Saved data entries

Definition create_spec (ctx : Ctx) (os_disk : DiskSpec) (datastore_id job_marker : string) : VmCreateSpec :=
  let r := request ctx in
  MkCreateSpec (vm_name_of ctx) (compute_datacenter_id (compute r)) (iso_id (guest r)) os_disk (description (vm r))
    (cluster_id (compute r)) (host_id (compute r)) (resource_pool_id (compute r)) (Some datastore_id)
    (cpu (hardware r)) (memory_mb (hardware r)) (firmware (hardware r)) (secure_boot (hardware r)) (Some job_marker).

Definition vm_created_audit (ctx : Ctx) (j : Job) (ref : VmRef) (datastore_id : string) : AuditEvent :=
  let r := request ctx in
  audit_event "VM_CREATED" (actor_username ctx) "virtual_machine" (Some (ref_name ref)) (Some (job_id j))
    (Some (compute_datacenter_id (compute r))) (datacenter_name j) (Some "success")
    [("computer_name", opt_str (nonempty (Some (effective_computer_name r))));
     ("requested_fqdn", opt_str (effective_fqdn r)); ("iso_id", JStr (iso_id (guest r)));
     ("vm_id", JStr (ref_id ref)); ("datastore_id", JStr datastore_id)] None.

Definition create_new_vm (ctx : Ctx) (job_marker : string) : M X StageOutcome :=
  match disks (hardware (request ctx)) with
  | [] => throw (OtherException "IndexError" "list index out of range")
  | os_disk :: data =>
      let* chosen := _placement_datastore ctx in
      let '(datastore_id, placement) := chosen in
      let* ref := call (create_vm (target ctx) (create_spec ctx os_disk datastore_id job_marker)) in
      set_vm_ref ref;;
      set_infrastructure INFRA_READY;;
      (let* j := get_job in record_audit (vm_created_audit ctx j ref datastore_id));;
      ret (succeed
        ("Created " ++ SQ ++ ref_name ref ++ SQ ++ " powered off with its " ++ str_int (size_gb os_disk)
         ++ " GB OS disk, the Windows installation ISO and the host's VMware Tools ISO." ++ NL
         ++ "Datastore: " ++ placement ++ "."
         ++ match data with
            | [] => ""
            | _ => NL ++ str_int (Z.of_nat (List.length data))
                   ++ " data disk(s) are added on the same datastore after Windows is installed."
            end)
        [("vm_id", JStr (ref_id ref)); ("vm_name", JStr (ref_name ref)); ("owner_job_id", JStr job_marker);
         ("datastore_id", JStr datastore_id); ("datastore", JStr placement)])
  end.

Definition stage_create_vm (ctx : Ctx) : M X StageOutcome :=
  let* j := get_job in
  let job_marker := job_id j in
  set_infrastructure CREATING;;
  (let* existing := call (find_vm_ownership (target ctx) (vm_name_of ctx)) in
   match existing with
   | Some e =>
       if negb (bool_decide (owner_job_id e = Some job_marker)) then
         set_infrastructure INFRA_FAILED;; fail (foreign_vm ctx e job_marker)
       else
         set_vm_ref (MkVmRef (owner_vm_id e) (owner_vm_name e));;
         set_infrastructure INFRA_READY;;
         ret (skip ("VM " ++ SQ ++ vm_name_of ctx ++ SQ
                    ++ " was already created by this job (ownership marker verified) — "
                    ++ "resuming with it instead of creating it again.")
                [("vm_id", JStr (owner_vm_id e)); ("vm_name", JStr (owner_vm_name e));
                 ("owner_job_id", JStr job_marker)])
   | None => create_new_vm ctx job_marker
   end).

• [What you will do]:
Find every line above that contains the word "chosen", and return each one.

• [Your solution]:
      let* chosen := _placement_datastore ctx in
      let '(datastore_id, placement) := chosen in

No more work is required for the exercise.